(Input data Opens)

Lemma sub_from_stop (dotall : bool) (p : list atom) (t : list item) (s : string) :
  forall n : nat, sub_from dotall p t n (Some 0) s = sdrop n s.
Proof. induction s as [|c s IH]; intros [|n]; cbn; auto. Qed.

Lemma sub_from_literal_once (dotall : bool) (c0 : ascii) (cs es : list ascii) (s : string) :
  sub_from dotall (Open :: map Chr (c0 :: cs) ++ [Close]) (Group1 :: map Lit es) 0 (Some 1) s =
  insert_after_first (string_of_list_ascii (c0 :: cs)) (string_of_list_ascii es) s.
Proof.
  induction s as [|c s IH]; [reflexivity|].
  cbn [sub_from insert_after_first].
  change (match_here dotall (Open :: map Chr (c0 :: cs) ++ [Close]) (String c s))
    with (mark true (match_here dotall (map Chr (c0 :: cs) ++ [Close]) (String c s))).
  rewrite match_chars.
  destruct (String.prefix (string_of_list_ascii (c0 :: cs)) (String c s)) eqn:Ep.
  - cbn [mark length fmap option_fmap option_map Nat.pred].
    rewrite expand_group1, sub_from_stop. unfold group1. cbn [group_end].
    pose proof (length_string_of_list_ascii (c0 :: cs)) as Hlen. cbn [length] in Hlen.
    rewrite Hlen. cbn [sdrop]. rewrite <- Hlen at 1.
    replace (String.length (string_of_list_ascii (c0 :: cs)) - 0)
      with (String.length (string_of_list_ascii (c0 :: cs))) by lia.
    rewrite (prefix_substring _ _ Ep), append_assoc. reflexivity.
  - cbn [mark]. now rewrite IH.
Qed.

(Input data Closes)

__What is required__.
What lines in the data above carry "induction"? Return them all.

__Answer__.
Proof. induction s as [|c s IH]; intros [|n]; cbn; auto. Qed.
  induction s as [|c s IH]; [reflexivity|].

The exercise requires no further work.